[Record extracts]
§ §
(** * Repair-process simulation (src/app.py): a shallow embedding

    The program is a discrete-event simulation written on top of SimPy:
    [run_simulation] builds an [Environment] and a [Container], starts the
    generators [vehicle_generator] and [metrics_observer] as processes and
    runs the event loop until the horizon.

    The embedding keeps the event loop explicit.  The environment is its
    clock, its heap of scheduled events and its event counter; the container
    is its level and its two request queues; the [counters] dict, which has
    three fixed keys, is three integer fields.  Every generator is a set of
    resumption functions, one per [yield].  Simulated time is an exact
    rational; [random.expovariate] reads the stream [draws], whose k-th
    element stands for the k-th value of [-log(1 - random())] of the seeded
    generator.

    The program computes with binary64 floats, which round the sum
    [now + delay] and absorb a delay below the spacing of the clock.  The
    properties below rest on the order of the events and on the integer
    counters, which rounding preserves, or they are stated for whole-number
    times that binary64 adds exactly.  Whether the event loop reaches the
    horizon is settled for exact time only (section Termination).

    SimPy itself is not part of the repository.  What the program uses of
    it is embedded from its implementation: [Environment.schedule], [step]
    and [run], the events [Timeout] and [Initialize], [Process._resume],
    and [Container] with [BaseResource._trigger_get] and [_trigger_put]. *)

From Stdlib Require Import ZArith QArith Qround List Bool Lia Lqa Permutation.
Import ListNotations.
Open Scope Z_scope.

(** ** Exceptions *)

Inductive value_error : Type :=
| CapacityNotPositive   (* Container.__init__ : capacity <= 0 *)
| InitNegative          (* Container.__init__ : init < 0 *)
| InitAboveCapacity     (* Container.__init__ : init > capacity *)
| AmountNotPositive     (* ContainerPut / ContainerGet : amount <= 0 *)
| NegativeDelay         (* Timeout.__init__ : delay < 0 *)
| UntilNotAfterNow.     (* Environment.run : until <= now *)

Inductive exn : Type :=
| ValueError (why : value_error)
| ZeroDivisionError     (* random.expovariate(0) *)
| RuntimeError.         (* Environment.run : schedule empty before until *)

(** ** Events

    One constructor per kind of event object the program creates, named by
    the callbacks the event carries when it is processed. *)

Inductive event : Type :=
| InitGenerator      (* Initialize of vehicle_generator *)
| InitObserver       (* Initialize of metrics_observer *)
| InitVehicle        (* Initialize of vehicle *)
| InitRepair         (* Initialize of repair_process *)
| TimeoutGenerator   (* env.timeout(expovariate(..)) yielded by vehicle_generator *)
| TimeoutObserver    (* env.timeout(record_interval) yielded by metrics_observer *)
| TimeoutRepair      (* env.timeout(repair_cycle_time) yielded by repair_process *)
| GetGranted (amount : Z)  (* a succeeded container.get: [_trigger_put; vehicle._resume] *)
| PutGranted (amount : Z)  (* a succeeded container.put: [_trigger_get; repair_process._resume] *)
| ProcessEnded       (* a process whose generator returned; no callbacks *)
| ProcessFailed (e : exn)  (* a process whose generator raised; nobody defuses it *)
| UntilEvent.        (* the event run(until=..) schedules; [StopSimulation.callback] *)

Definition URGENT : Z := 0.
Definition NORMAL : Z := 1.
§ §
[About this exercise]
Scan the entries above for the line containing "clock, its heap", and copy it and all lines after it exactly, down to and including the line containing "properties below rest".

[Written answer]
    clock, its heap of scheduled events and its event counter; the container
    is its level and its two request queues; the [counters] dict, which has
    three fixed keys, is three integer fields.  Every generator is a set of
    resumption functions, one per [yield].  Simulated time is an exact
    rational; [random.expovariate] reads the stream [draws], whose k-th
    element stands for the k-th value of [-log(1 - random())] of the seeded
    generator.

    The program computes with binary64 floats, which round the sum
    [now + delay] and absorb a delay below the spacing of the clock.  The
    properties below rest on the order of the events and on the integer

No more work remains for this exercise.